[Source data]
(* ===== verification/JsValue.v ===== *)
(** * JavaScript values as the two programs inspect them

    The handler reads untyped request fields ([req.body.conversationId])
    and tests them with [&&] and [!==]; the client stores possibly
    [undefined] identifiers with [localStorage.setItem], which coerces its
    argument with [String(v)]; [process.env.X || 'default'] picks a default.
    This file gives those language operations their ECMAScript meaning on
    the values that reach them.  Numbers are integers here (NaN and
    fractions never reach these tests), and objects and arrays as field
    values are not modelled. *)

From S2P Require Import Prelude.
From Stdlib Require Import ZArith.

Inductive jsval :=
| JUndefined
| JNull
| JBool (b : bool)
| JNumber (n : Z)
| JString (s : string).

#[export] Instance jsval_eq_dec : EqDecision jsval.
Proof. solve_decision. Defined.

(** ToBoolean: the value of [v] in [if (v)] and [v && w]. *)
Definition truthy (v : jsval) : bool :=
  match v with
  | JUndefined | JNull => false
  | JBool b => b
  | JNumber n => negb (Z.eqb n 0)
  | JString s => negb (String.eqb s "")
  end.

(** [v === lit] for a string literal [lit]: strict equality never converts,
    so only a string with the same characters is equal. *)
Definition strict_eq_str (v : jsval) (lit : string) : bool :=
  match v with
  | JString s => String.eqb s lit
  | _ => false
  end.

(** A value that is a string or [undefined], the type of the identifiers
    the client holds after destructuring a JSON reply. *)
Definition of_option (o : option string) : jsval :=
  match o with
  | Some s => JString s
  | None => JUndefined
  end.

(** [String(v)] on a string or [undefined]: the coercion that
    [localStorage.setItem] applies to its value. *)
Definition to_js_string (o : option string) : string :=
  match o with
  | Some s => s
  | None => "undefined"
  end.

(** [a !== b] on two values that are strings or [undefined]. *)
Definition strict_neq_opt (a b : option string) : bool :=
  negb (bool_decide (a = b)).

(** [v || d] where [v] is a string or [undefined] (an environment variable)
    and [d] a string: the empty string is falsy and yields [d]. *)
Definition or_default (v : option string) (d : string) : string :=
  match v with
  | Some s => if String.eqb s "" then d else s
  | None => d
  end.

(** ** Lemmas *)

Lemma truthy_string s : truthy (JString s) = true <-> s <> "".
Proof. simpl. case_streq; intuition done. Qed.

(** A truthy value is never the empty string, so [v && v !== ''] is [v]. *)
Lemma truthy_not_empty v : truthy v = true -> strict_eq_str v "" = false.
Proof. destruct v; simpl; try done. by case_streq. Qed.

Lemma truthy_guard v : truthy v && negb (strict_eq_str v "") = truthy v.
Proof. destruct (truthy v) eqn:Hv; [by rewrite truthy_not_empty|done]. Qed.

Lemma truthy_guard_r (x : bool) v : x && truthy v && negb (strict_eq_str v "") = x && truthy v.
Proof. by rewrite <- andb_assoc, truthy_guard. Qed.

Lemma strict_eq_str_spec v lit : strict_eq_str v lit = true <-> v = JString lit.
Proof.
  destruct v; simpl; try (split; congruence).
  case_streq; split; congruence.
Qed.

Lemma strict_neq_opt_spec a b : strict_neq_opt a b = false <-> a = b.
Proof. unfold strict_neq_opt. rewrite negb_false_iff. apply bool_decide_eq_true. Qed.

#[export] Hint Resolve truthy_not_empty : chat.

Lemma strict_neq_opt_some (a b : string) : a <> b -> strict_neq_opt (Some a) (Some b) = true.
Proof. intros Hne. unfold strict_neq_opt. rewrite bool_decide_eq_false_2; [done|congruence]. Qed.

(* ===== verification/Storage.v ===== *)
(** * The browser's [localStorage]

    A Web Storage object maps string keys to string values.  [getItem]
    returns [null] for a missing key ([None] here), [setItem] stores the
    string coercion of its value, [removeItem] deletes the key.  The client
    uses three fixed keys (see [Form]).  Modelled from the Web Storage
    specification; quota errors are not modelled. *)

From S2P Require Import Prelude JsValue.

Abbreviation storage := (gmap string string).

Definition getItem (k : string) (st : storage) : option string := st !! k.

(** [setItem(k, v)] with [v] a string or [undefined]: [String(v)] is
    stored, so [undefined] becomes the text ["undefined"]. *)
Definition setItem (k : string) (v : option string) (st : storage) : storage :=
  <[k := to_js_string v]> st.

Definition removeItem (k : string) (st : storage) : storage := delete k st.

Lemma getItem_setItem_eq k v st : getItem k (setItem k v st) = Some (to_js_string v).
Proof. apply lookup_insert_eq. Qed.

Lemma getItem_setItem_ne k k' v st :
  k <> k' -> getItem k' (setItem k v st) = getItem k' st.
Proof. intros Hne. by apply lookup_insert_ne. Qed.

Lemma getItem_removeItem_eq k st : getItem k (removeItem k st) = None.
Proof. apply lookup_delete_eq. Qed.

Lemma getItem_removeItem_ne k k' st :
  k <> k' -> getItem k' (removeItem k st) = getItem k' st.
Proof. intros Hne. by apply lookup_delete_ne. Qed.

#[export] Hint Rewrite getItem_setItem_eq getItem_removeItem_eq : chat_rw.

**What this task involves:** Please give again the lines above between the line holding "the values that" and the line holding "(Z.eqb n 0)", inclusive, exactly as they are and with nothing added.

**Response to this exercise:**
    the values that reach them.  Numbers are integers here (NaN and
    fractions never reach these tests), and objects and arrays as field
    values are not modelled. *)

From S2P Require Import Prelude.
From Stdlib Require Import ZArith.

Inductive jsval :=
| JUndefined
| JNull
| JBool (b : bool)
| JNumber (n : Z)
| JString (s : string).

#[export] Instance jsval_eq_dec : EqDecision jsval.
Proof. solve_decision. Defined.

(** ToBoolean: the value of [v] in [if (v)] and [v && w]. *)
Definition truthy (v : jsval) : bool :=
  match v with
  | JUndefined | JNull => false
  | JBool b => b
  | JNumber n => negb (Z.eqb n 0)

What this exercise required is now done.